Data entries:
▼▼▼
(** * Archway WiFi analyzer: a shallow embedding of the discovery store and
      of the analysis pipeline, with the properties of its specification.

    Sources embedded here:
    - [backend/src/core/advanced_analyzer.py]: [ThreatDetector],
      [NetworkAnalytics], [SignalAnalyzer], [AdvancedWiFiAnalyzer];
    - [backend/src/core/wifi_scanner.py]: [WiFiInterface], [WiFiScanner];
    - [backend/src/routes/wifi_api.py]: the [/scan/stop] route.

    Conventions of the embedding.
    - A network is a Python [dict]; the keys the analyzers read become the
      fields of the record [network].  A key read with [dict.get] is an
      [option] ([None]: the key is absent).  The SSID has a third state: the
      key is present and holds Python's [None], which is how the data model
      and [data/sample_networks.py] write a hidden network.  The rogue-AP
      loop also fails on a vendor or a signal that is [None]:
      [ThreatDetectorRaw] embeds it on records where these two keys have
      the three states as well.
    - Python exceptions are values: a function that can raise returns a
      [result].
    - Python [int] is [Z].  A Python [float] is a binary64 double, given by
      its exact value in [Q].  [Binary64] rounds every operation to the
      nearest double (ties to even) and [round(x, 1)] as the interpreter
      does; [NetworkAnalytics64] and [SignalAnalyzer64] embed with it the
      security score and the signal statistics, whose reported values depend
      on that rounding.  The other embeddings of float code read a float as
      an exact rational: they keep the decimal rounding [round(x, 1)] and
      leave out the rounding of the single operations.
    - Strings are [string]; [str.lower] is the ASCII lower-casing (the
      keywords the code searches for are ASCII).
    - Insertion-ordered dictionaries ([defaultdict], [Counter], [dict]) whose
      iteration order reaches the output are association lists in insertion
      order; the scanner's stores, only ever looked up by key, are [gmap]s. *)

From Stdlib Require Import ZArith QArith Qround Qminmax Qabs Qpower Lia Lqa Permutation Sorted.
From Stdlib Require Import Ascii String DecimalString DecimalZ DecimalPos.
From Stdlib Require Uint63 PrimFloat FloatOps SpecFloat.
From stdpp Require Import base list strings gmap sorting.

Local Open Scope Z_scope.

(** ** Python values and exceptions *)

Inductive exn : Type :=
| AttributeError
| ValueError
| IndexError
| StatisticsError
| TypeError.

Inductive result (A : Type) : Type :=
| Ok (a : A)
| Raise (e : exn).

Arguments Ok {A} a.
Arguments Raise {A} e.

Definition rbind {A B : Type} (r : result A) (k : A -> result B) : result B :=
  match r with
  | Ok a => k a
  | Raise e => Raise e
  end.

Notation "x <-- r ;; k" := (rbind r (fun x => k))
  (at level 100, r at next level, right associativity).

(** The value stored under a key of a dict: absent, [None], or a value. *)
Inductive pyfield (A : Type) : Type :=
| Missing
| NoneVal
| Val (a : A).

Arguments Missing {A}.
Arguments NoneVal {A}.
Arguments Val {A} a.

(** ** Strings: [str.lower] and the substring test [x in s] *)

Definition lower_ascii (c : ascii) : ascii :=
  let n := N_of_ascii c in
  if ((65 <=? n) && (n <=? 90))%N then ascii_of_N (n + 32) else c.

Fixpoint lower (s : string) : string :=
  match s with
  | EmptyString => EmptyString
  | String c rest => String (lower_ascii c) (lower rest)
  end.

(** [contains needle hay] is Python's [needle in hay]. *)
Fixpoint contains (needle hay : string) : bool :=
  String.prefix needle hay ||
  match hay with
  | EmptyString => false
  | String _ rest => contains needle rest
  end.

(** ** Rationals: [round(x, 1)], [abs], means *)

(** Round to the nearest integer, ties to the even one (Python's [round]). *)
Definition round_half_even (x : Q) : Z :=
  let f := Qfloor x in
  match (x - inject_Z f ?= 1 # 2)%Q with
  | Lt => f
  | Gt => f + 1
  | Eq => if Z.even f then f else f + 1
  end.

(** [round(x, 1)] of an exact rational ([Binary64.round1] is the one on
    doubles). *)
Definition round1 (x : Q) : Q := (inject_Z (round_half_even (x * 10)) / 10)%Q.

Definition sumZ (l : list Z) : Z := fold_right Z.add 0 l.

(** ** Python floats as binary64

    A finite double is represented by its exact value, a rational.  [rn x]
    is the double nearest to [x], ties to the even significand: IEEE 754
    round-to-nearest-even with 53 bits of precision, gradual underflow below
    2^-1022 (the least exponent of a bit is -1074).  Every arithmetic
    operation of the interpreter on floats is the exact operation followed
    by [rn].  Overflow (from 2^1024 on) and the sign of zero are not
    represented: the properties below are about values far from the first,
    and nothing here depends on the second. *)

Module Binary64.

Definition pow2 (p : Z) : Q := Qpower 2 p.

(** For [0 < x]: the [e] with [2^e <= x < 2^(e+1)]. *)
Definition floor_log2 (x : Q) : Z :=
  let e0 := Z.log2 (Qnum x) - Z.log2 (Zpos (Qden x)) in
  if Qle_bool (pow2 e0) x then e0 else e0 - 1.

Definition rn (x : Q) : Q :=
  let x := Qred x in
  if Qeq_bool x 0 then 0%Q
  else
    let p := Z.max (floor_log2 (Qabs x) - 52) (-1074) in
    Qred (inject_Z (round_half_even (x / pow2 p)) * pow2 p).
(** * Anonymous-messaging service ([src/app.ts]): model and verified properties

    The service is a set of HTTP handlers over two document collections
    (links and messages).  The development embeds

    - the language runtime the handlers rely on: strings as sequences of
      UTF-16 code units, [String.prototype.trim], binary64 Numbers with
      [Math.floor], multiplication, addition and printing of integers;
    - the two collections with the constraints of their schemas
      ([required], [unique], [maxLength]) and the queries the handlers issue;
    - the handlers themselves, one function per route, with the [try]/[catch]
      of each route turning a failed [save] into the 500 response.

    What the process reads from its surroundings (the clock, [uuidv4],
    [Math.random], the verdict of the rate limiter) is an explicit [Env].
    The body of a POST request is whatever [express.json()] parsed: any
    JSON value, or nothing at all. *)

From Stdlib Require Import ZArith NArith List Bool Lia Ascii String.
From Stdlib Require Import Floats.SpecFloat Sorting.Sorted.
From Stdlib Require DecimalPos.
From stdpp Require Import base decidable option numbers list.

Local Open Scope Z_scope.

(** ** Strings *)

(** A string of the language is a finite sequence of 16-bit code units; its
    [length] is the number of code units. *)
Abbreviation jsstring := (list N).

(** String literals of the source (all of them are ASCII). *)
Definition js (s : string) : jsstring :=
  (λ a, N_of_ascii a) <$> list_ascii_of_string s.

(** The code units [trim] strips: WhiteSpace and LineTerminator. *)
Definition is_white_space (c : N) : bool :=
  ((9 <=? c) && (c <=? 13) || (c =? 32) || (c =? 160) || (c =? 5760)
   || (8192 <=? c) && (c <=? 8202) || (c =? 8232) || (c =? 8233)
   || (c =? 8239) || (c =? 8287) || (c =? 12288) || (c =? 65279))%N.

Fixpoint trimStart (s : jsstring) : jsstring :=
  match s with
  | c :: s' => if is_white_space c then trimStart s' else s
  | [] => []
  end.

Definition trimEnd (s : jsstring) : jsstring :=
  reverse (trimStart (reverse s)).

Definition trim (s : jsstring) : jsstring := trimEnd (trimStart s).

(** [s.substring(0, n)] *)
Definition substring0 (n : nat) (s : jsstring) : jsstring := take n s.

(** Truthiness of an optional string ([!x] is its negation): [undefined] and
    the empty string are falsy. *)
Definition truthy (x : option jsstring) : bool :=
  match x with
  | Some (_ :: _) => true
  | _ => false
  end.

(** [x || d] on an optional string. *)
Definition or_default (x : option jsstring) (d : jsstring) : jsstring :=
  match x with
  | Some (c :: s) => c :: s
  | _ => d
  end.

(** A template literal prints [undefined] by its name. *)
Definition template_part (x : option jsstring) : jsstring :=
  default (js "undefined") x.

(** ** Numbers *)

(** Numbers are binary64 values: [spec_float] at precision 53. *)
Definition prec : Z := 53.
Definition emax : Z := 1024.

Definition Number_of_Z (z : Z) : spec_float :=
  binary_normalize prec emax z 0 false.

Definition Number_mul : spec_float → spec_float → spec_float :=
  SFmul prec emax.
Definition Number_add : spec_float → spec_float → spec_float :=
  SFadd prec emax.

(** The integer part [⌊±m·2^e⌋] of a finite nonzero Number. *)
Definition floor_value (s : bool) (m : positive) (e : Z) : Z :=
  Z.shiftl (cond_Zopp s (Z.pos m)) e.

(** [Math.floor]: the integral Number [⌊x⌋]; zeros, infinities and NaN are
    returned as they are. *)
Definition Math_floor (x : spec_float) : spec_float :=
  match x with
  | S754_finite s m e => Number_of_Z (floor_value s m e)
  | _ => x
  end.

(** The mathematical value of an integral Number, [None] for a Number that
    is not an integer. *)
Definition to_integer (x : spec_float) : option Z :=
  match x with
  | S754_zero _ => Some 0
  | S754_finite s m e =>
      if 0 <=? e then Some (cond_Zopp s (Z.pos m) * 2 ^ e)
      else if Z.pos m mod 2 ^ (- e) =? 0
           then Some (cond_Zopp s (Z.pos m) / 2 ^ (- e))
           else None
  | _ => None
  end.

(** Decimal digits of an integer, as code units. *)
Fixpoint uint_digits (d : Decimal.uint) : jsstring :=
  match d with
  | Decimal.Nil => []
  | Decimal.D0 d => 48%N :: uint_digits d
  | Decimal.D1 d => 49%N :: uint_digits d
  | Decimal.D2 d => 50%N :: uint_digits d
  | Decimal.D3 d => 51%N :: uint_digits d
  | Decimal.D4 d => 52%N :: uint_digits d
  | Decimal.D5 d => 53%N :: uint_digits d
  | Decimal.D6 d => 54%N :: uint_digits d
  | Decimal.D7 d => 55%N :: uint_digits d
  | Decimal.D8 d => 56%N :: uint_digits d
  | Decimal.D9 d => 57%N :: uint_digits d
  end.

Definition decimal (z : Z) : jsstring :=
  match z with
  | Z0 => js "0"
  | Zpos p => uint_digits (Pos.to_uint p)
  | Zneg p => js "-" ++ uint_digits (Pos.to_uint p)
  end.

(** [arr[i]] for a Number [i]: the element when [i] is an integer in range,
    [undefined] otherwise. *)
Definition array_get {A} (arr : list A) (i : spec_float) : option A :=
  match to_integer i with
  | Some z => if 0 <=? z then arr !! Z.to_nat z else None
  | None => None
  end.

(** ** Documents and collections *)

(** [ILink]: a document of the [Link] collection. *)
Module ILink.
Record t : Type := mk {
  linkId : jsstring;
  userKey : jsstring;
  title : jsstring;
  description : jsstring;
  isActive : bool;
  createdAt : Z
}.

(** What a query with [.select("-userKey -_id -__v")] hands back: the
    document without its key. *)
Record selected : Type := mkSelected {
  s_linkId : jsstring;
  s_title : jsstring;
  s_description : jsstring;
  s_isActive : bool;
  s_createdAt : Z
}.

Definition select (l : t) : selected :=
  mkSelected (linkId l) (title l) (description l) (isActive l) (createdAt l).

Definition set_isActive (b : bool) (l : t) : t :=
  mk (linkId l) (userKey l) (title l) (description l) b (createdAt l).
End ILink.

(** [IMessage]: a document of the [Message] collection. *)
Module IMessage.
Record t : Type := mk {
  messageId : jsstring;
  linkId : jsstring;
  content : jsstring;
  anonymousSenderId : jsstring;
  timestamp : Z
}.
End IMessage.

#[global] Instance ILink_eq_dec : EqDecision ILink.t.
Proof. solve_decision. Defined.
#[global] Instance ILink_selected_eq_dec : EqDecision ILink.selected.
Proof. solve_decision. Defined.
#[global] Instance IMessage_eq_dec : EqDecision IMessage.t.
Proof. solve_decision. Defined.

(** The database: both collections in insertion order. *)
Record Store : Type := mkStore {
  Link : list ILink.t;
  Message : list IMessage.t
}.

(** A [save] either succeeds or throws (validation error, duplicate key). *)
Inductive saved : Type :=
  | Saved (s : Store)
  | Throws.

(** *** Schema validation *)

(** [required: true] on a String path rejects the empty string. *)
Definition required (v : jsstring) : bool :=
  match v with
  | [] => false
  | _ :: _ => true
  end.

(** [linkSchema]: [linkId] and [userKey] are required. *)
Definition linkSchema (l : ILink.t) : bool :=
  required (ILink.linkId l) && required (ILink.userKey l).

(** [messageSchema]: four required paths, [content] of at most 1000 units. *)
Definition messageSchema (m : IMessage.t) : bool :=
  required (IMessage.messageId m) && required (IMessage.linkId m)
  && required (IMessage.content m) && (length (IMessage.content m) <=? 1000)%nat
  && required (IMessage.anonymousSenderId m).

(** *** Queries *)

(** [Link.findOne({ linkId })]: the first match, with its position standing
    for the document's [_id]. *)
Definition Link_findOne (linkId : jsstring) (s : Store)
    : option (nat * ILink.t) :=
  list_find (λ l, ILink.linkId l = linkId) (Link s).

(** [Message.findOne({ messageId })] *)
Definition Message_findOne (messageId : jsstring) (s : Store)
    : option (nat * IMessage.t) :=
  list_find (λ m, IMessage.messageId m = messageId) (Message s).

(** [doc.save()] of a new link: validation, then the insert, which the
    unique index on [linkId] refuses for an identifier already stored. *)
Definition Link_save (l : ILink.t) (s : Store) : saved :=
  if linkSchema l
     && bool_decide (ILink.linkId l ∉ ILink.linkId <$> Link s)
  then Saved (mkStore (Link s ++ [l]) (Message s))
  else Throws.
(** * Disk space visualizer: reparse resolver, tree builder, size aggregator
      and strip treemap layout of [main.py], embedded in Rocq.

    Python integers are [Z]; Python strings are [string] (one [ascii] per
    character, so only text made of 8-bit characters is represented);
    [None] is [option]'s [None]; exceptions that the code catches are values
    of [Exn].  The world outside the program (WinAPI calls, [os.path],
    [os.scandir], and the Unicode case table behind [str.upper]) is a
    record of oracles [OS]: the program only reads from it, and a question
    asked twice has one answer.  Exhaustion of the interpreter
    ([RecursionError], [MemoryError]) is not modelled. *)

From Stdlib Require Import ZArith List String Ascii Bool Lia.
From Stdlib Require Import Sorted Permutation DecimalString.
Import ListNotations.
Local Open Scope string_scope.
Local Open Scope list_scope.
Local Open Scope Z_scope.

(** ** Python string operations used by the resolver *)

(** [str.upper] follows the Unicode case table, which is no part of the
    program and reaches outside 8-bit text (it sends one character to two,
    or to a character above 255): it is a field of [OS] below.  On ASCII
    text it is the following map, which moves the letters [a]-[z] to
    [A]-[Z]; the sample environments, whose strings are all ASCII, use it. *)
Definition ascii_upper_char (c : ascii) : ascii :=
  let n := nat_of_ascii c in
  if (Nat.leb 97 n && Nat.leb n 122)%bool then ascii_of_nat (n - 32) else c.

Fixpoint ascii_upper (s : string) : string :=
  match s with
  | EmptyString => EmptyString
  | String c s' => String (ascii_upper_char c) (ascii_upper s')
  end.

(** [s.rstrip(c)] for a one-character argument: trailing copies of [c] go. *)
Fixpoint rstrip (c : ascii) (s : string) : string :=
  match s with
  | EmptyString => EmptyString
  | String a s' =>
      match rstrip c s' with
      | EmptyString => if Ascii.eqb a c then EmptyString else String a EmptyString
      | r => String a r
      end
  end.

(** [sub in s] *)
Fixpoint str_in (sub s : string) : bool :=
  (String.prefix sub s ||
   match s with
   | EmptyString => false
   | String _ s' => str_in sub s'
   end)%bool.

(** The character class [[A-Z]] of the regular expression. *)
Definition is_A_Z (c : ascii) : bool :=
  let n := nat_of_ascii c in (Nat.leb 65 n && Nat.leb n 90)%bool.

(** [re.search(r'([A-Z]:)', s)]: the leftmost capital letter followed by a
    colon, as the two-character group 1; [None] when there is no match. *)
Fixpoint re_search_drive (s : string) : option string :=
  match s with
  | EmptyString => None
  | String c s' =>
      match s' with
      | String ":" _ =>
          if is_A_Z c then Some (String c (String ":" EmptyString))
          else re_search_drive s'
      | _ => re_search_drive s'
      end
  end.

(** ** Constants *)

Definition FILE_ATTRIBUTE_REPARSE_POINT : Z := 0x400.
Definition MAX_REPARSE_SIZE : Z := 16 * 1024.
Definition INVALID_FILE_ATTRIBUTES : Z := 0xFFFFFFFF.

(** [ctypes.sizeof(GENERIC_REPARSE_BUFFER)], lines 35-45: a [DWORD] of 4
    bytes, six [USHORT]s of 2 bytes each, and [MAX_REPARSE_SIZE // 2] wide
    characters, which take 2 bytes each on Windows (the only platform that
    has [ctypes.windll]).  Every field is aligned as it stands, so there is
    no padding. *)
Definition sizeof_GENERIC_REPARSE_BUFFER : Z :=
  4 + 6 * 2 + 2 * (MAX_REPARSE_SIZE / 2).

(** The three literals tested at line 90.  They are raw Python strings, in
    which a backslash does not escape: each written pair of backslashes is
    two characters. *)
Definition marker_unc : string := "UNC\\".
Definition marker_nt_unc : string := "\\??\\UNC\\".
Definition marker_win32_unc : string := "\\?\\UNC\\".

(** The markers as the specification writes them, with single backslashes. *)
Definition spec_marker_nt_unc : string := "\??\UNC\".
Definition spec_marker_net_unc : string := "\\UNC\".

(** ** The operating system *)

(** Exceptions the tree builder distinguishes: [PermissionError] has
    handlers of its own, every other [Exception] reaches the outermost one. *)
Inductive Exn : Type :=
| PermissionError
| OtherException.

(** One [os.DirEntry] as the builder uses it. *)
Record DirEntry : Type := mkDirEntry {
  entry_path : string;              (* entry.path *)
  entry_name : string;              (* entry.name *)
  entry_is_dir : Exn + bool;        (* entry.is_dir(follow_symlinks=False) *)
  entry_st_size : option Z          (* entry.stat(follow_symlinks=False).st_size,
                                       None when stat raises *)
}.

(** The fields of [GENERIC_REPARSE_BUFFER] that the resolver reads. *)
Record GENERIC_REPARSE_BUFFER : Type := mkReparseBuffer {
  SubstituteNameOffset : Z;
  SubstituteNameLength : Z;
  PathBuffer : string
}.

Record OS : Type := mkOS {
  (* GetFileAttributesW(path), as ctypes hands it to Python *)
  GetFileAttributesW : string -> Z;
  (* lines 65-77: CreateFileW, DeviceIoControl and CloseHandle.  None when
     the handle is invalid or DeviceIoControl reports failure, the two exits
     that return False there; otherwise the bytes DeviceIoControl left in
     buf, given as the fields a reparse structure laid over them holds *)
  read_reparse_data : string -> option GENERIC_REPARSE_BUFFER;
  (* s.upper() *)
  str_upper : string -> string;
  (* os.path.splitdrive(os.path.normpath(path))[0] *)
  os_path_drive : string -> string;
  (* os.path.basename(path) *)
  os_path_basename : string -> string;
  (* os.path.isdir(path) *)
  os_path_isdir : string -> bool;
  (* os.scandir(path): the entries yielded, then how the iteration ends:
     None when it is exhausted, Some e when opening the directory (no entry
     yielded) or fetching the next entry raises e *)
  os_scandir : string -> list DirEntry * option Exn
}.
Record Script := mkScript {
  tablets : list Tablet;
  shard_primary : option TabletAlias;
  positions : list (string * Pos);
  lock_fails : bool;
  master_position_fails : bool;
  set_master_fails : list TabletAlias;
  promote_fails : list TabletAlias
}.

Definition alias_string (a : TabletAlias) : string :=
  Cell a +:+ "-" +:+ pretty (Uid a).

Definition tablet_map (s : Script) : gmap string TabletInfo :=
  list_to_map ((λ t, (alias_string (Alias t), mkTabletInfo t)) <$> tablets s).

Definition unavailable (what : string) : Error :=
  Errorf Code_UNAVAILABLE what [].

Definition find_tablet (s : Script) (a : TabletAlias) : Error + TabletInfo :=
  match tablet_map s !! alias_string a with
  | Some ti => inr ti
  | None => inl (unavailable "node doesn't exist")
  end.

(** Every tablet outside the ignore set stops replication and reports that
    it was running. *)
Definition stop_all (tm : gmap string TabletInfo) (ignore : gset string)
    : gmap string bool * gmap string unit :=
  (list_to_map ((λ g, (g.1, true)) <$>
                filter (λ g : string * TabletInfo, g.1 ∉ ignore) (map_to_list tm)), ∅).

Definition candidates (s : Script) (statusMap : gmap string bool) : gmap string Pos :=
  list_to_map (filter (λ g : string * Pos, is_Some (statusMap !! g.1)) (positions s)).
Lemma map_areas_nth (areas : list jsval) :
  forall (index : nat) (rs : list ContentArea.t),
    map_areas index areas = Ok rs ->
    length rs = length areas
    /\ forall (i : nat) (a : jsval),
        nth_error areas i = Some a ->
        exists r,
          parse_area (index + i) a = Ok r /\ nth_error rs i = Some r.
Proof.
  induction areas as [|a0 rest IH]; intros index rs H.
  - cbn in H. inversion H. split; [reflexivity|]. intros [|i] a E; discriminate.
  - cbn [map_areas] in H.
    destruct (parse_area index a0) as [r0|] eqn:E0; [|discriminate].
    cbn [bind] in H.
    destruct (map_areas (S index) rest) as [rs'|] eqn:Er; [|discriminate].
    cbn [bind] in H. inversion H. subst rs. clear H.
    destruct (IH _ _ Er) as (L & N).
    split; [cbn; congruence|].
    intros [|i] a E.
    + cbn in E. inversion E. subst a. exists r0.
      rewrite Nat.add_0_r. auto.
    + cbn in E. destruct (N i a E) as (r & Pr & Nr).
      exists r. rewrite Nat.add_succ_r. auto.
Qed.

(** X2.  A non-empty [contentArea] array is normalized entry by entry, in
    order: the result has the length of the array, and entry [i] keeps
    every field the author gave and defaults the others by position: the
    id to [i], the side to ["front"] for [i = 0] and to ["back"] for every
    later entry, [x]/[y] to 0 (first) or 0.1 (later), [width]/[height] to 1
    (first) or 0.8 (later), position to ["center"], fit to ["contain"]. *)
Theorem areas_defaulted_by_position (a0 : jsval) (rest : list jsval)
  (rs : list ContentArea.t) :
  _parseContentAreas (VArr (a0 :: rest)) = Ok rs ->
  length rs = S (length rest)
  /\ forall (i : nat) (a : jsval),
      nth_error (a0 :: rest) i = Some a ->
      exists r,
        nth_error rs i = Some r
        /\ ContentArea.area r = coalesce (prop a "area") (num (Z.of_nat i))
        /\ ContentArea.side r
           = or_else (prop a "side")
               (VStr (if Nat.eqb i 0 then "front" else "back"))
        /\ ContentArea.x r
           = coalesce (prop a "x") (if Nat.eqb i 0 then num 0 else frac 1 10)
        /\ ContentArea.y r
           = coalesce (prop a "y") (if Nat.eqb i 0 then num 0 else frac 1 10)
        /\ ContentArea.width r
           = coalesce (prop a "width") (if Nat.eqb i 0 then num 1 else frac 8 10)
        /\ ContentArea.height r
           = coalesce (prop a "height") (if Nat.eqb i 0 then num 1 else frac 8 10)
        /\ ContentArea.position r = or_else (prop a "position") (VStr "center")
        /\ ContentArea.fit r = or_else (prop a "fit") (VStr "contain").
Proof.
  cbn [_parseContentAreas]. intros H.
  destruct (map_areas_nth _ _ _ H) as (L & N).
  split; [exact L|].
  intros i a E. destruct (N i a E) as (r & P & Nr).
  exists r. split; [exact Nr|]. cbn [Nat.add] in P.
  destruct (nullish a) eqn:Na.
  { pose proof (parse_area_throws i a Na) as T. rewrite P in T. discriminate. }
  unfold parse_area in P. rewrite !(get_prop _ _ Na) in P. cbn [bind] in P.
  inversion P. cbn. repeat split.
Qed.
(** * Compatibility retrieval engine of the outfit recommender

    A shallow embedding of [app.py]: the feature normalisation
    ([normalize_features]) and the per-category top-K cosine search
    ([find_compatible_items]).

    Numbers.  The search only adds, multiplies and compares scores, so
    it is embedded over exact rationals ([Q]); the normalisation takes
    square roots, so it is embedded over the reals ([R]).  Rounding of
    machine floats is not modelled, and no theorem below rests on the
    exactness of a product, a sum or a square root: what is proved of
    the search holds for the scores as they are handed to
    [torch.topk], and what is proved of the normalisation concerns
    rows of norm zero, on which float arithmetic is exact.

    Library calls.  [torch.topk] is a parameter of the search,
    constrained by what its documentation promises ([topk_contract]);
    two executable selections that meet the contract are given, one
    breaking ties towards the lower position and one towards the
    higher.  [sklearn.preprocessing.normalize] is embedded with its
    guard on degenerate norms ([handle_zeros_in_scale]). *)

From Stdlib Require Import String.
From Stdlib Require Import List ZArith QArith Bool Arith Lia Psatz.
From Stdlib Require Import Sorting.Sorted Sorting.Permutation.
From Stdlib Require Import Reals.
Import ListNotations.

Local Open Scope string_scope.
Local Open Scope Z_scope.
Local Open Scope nat_scope.

(** ** Exceptions and the script monad *)

(** The Python exceptions the embedded code can raise. *)
Inductive exn : Type :=
| RuntimeError (msg : string)
| IndexError
| ValueError (msg : string).

(** What the Streamlit front end has been asked to show. *)
Inductive ui_event : Type :=
| Warning (msg : string).
Lemma supercooling_nonnegative_witness :
  let self := init_state 100 1e-12 in
  (2 <= length (time self))%nat
  /\ exists (s' : Evolution) (out' : Stdout),
       run fsolve_stalled self [] = (Ok s', out')
       /\ forall v : R, getitem (supercooling s') (-2) = Ok v -> 0 <= v.
Proof.
  intros self.
  assert (HN : (2 <= length (time self))%nat)
    by (unfold self; rewrite length_time_init; lia).
  split; [exact HN|].
  destruct (supercooling_nonnegative fsolve_stalled self [] HN)
    as [_ (s' & out' & Hrun & Hpos)].
  exists s', out'. split; [exact Hrun|]. intros v. apply Hpos.
Defined.

Lemma boundary_within_center_temperature_witness :
  let self := init_state 100 1e-12 in
  (0 < length (time self))%nat /\ longueur self <> 0
  /\ exists (s' : Evolution) (out' : Stdout),
       run fsolve_stalled self [] = (Ok s', out')
       /\ forall Tc Tb : R,
            getitem (Tis_center s') 998 = Ok Tc ->
            getitem (Tcmb s') 998 = Ok Tb ->
            Rabs Tb <= Rabs Tc.
Proof.
  intros self.
  assert (HN : (0 < length (time self))%nat)
    by (unfold self; rewrite length_time_init; lia).
  assert (HL : longueur self <> 0) by (unfold self; init_constants).
  split_and!; [exact HN | exact HL |].
  destruct (boundary_within_center_temperature fsolve_stalled self [] HN HL)
    as (s' & out' & Hrun & Hle).
  unfold self in Hle. rewrite length_time_init in Hle.
  exists s', out'. split; [exact Hrun|].
  intros Tc Tb. apply Hle. lia.
Defined.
▲▲▲
- _Task_: Each line from the top of the entries above through the line containing "on that rounding." must be transcribed exactly, and no other line may appear.

- _Answer section_:
(** * Archway WiFi analyzer: a shallow embedding of the discovery store and
      of the analysis pipeline, with the properties of its specification.

    Sources embedded here:
    - [backend/src/core/advanced_analyzer.py]: [ThreatDetector],
      [NetworkAnalytics], [SignalAnalyzer], [AdvancedWiFiAnalyzer];
    - [backend/src/core/wifi_scanner.py]: [WiFiInterface], [WiFiScanner];
    - [backend/src/routes/wifi_api.py]: the [/scan/stop] route.

    Conventions of the embedding.
    - A network is a Python [dict]; the keys the analyzers read become the
      fields of the record [network].  A key read with [dict.get] is an
      [option] ([None]: the key is absent).  The SSID has a third state: the
      key is present and holds Python's [None], which is how the data model
      and [data/sample_networks.py] write a hidden network.  The rogue-AP
      loop also fails on a vendor or a signal that is [None]:
      [ThreatDetectorRaw] embeds it on records where these two keys have
      the three states as well.
    - Python exceptions are values: a function that can raise returns a
      [result].
    - Python [int] is [Z].  A Python [float] is a binary64 double, given by
      its exact value in [Q].  [Binary64] rounds every operation to the
      nearest double (ties to even) and [round(x, 1)] as the interpreter
      does; [NetworkAnalytics64] and [SignalAnalyzer64] embed with it the
      security score and the signal statistics, whose reported values depend
      on that rounding.  The other embeddings of float code read a float as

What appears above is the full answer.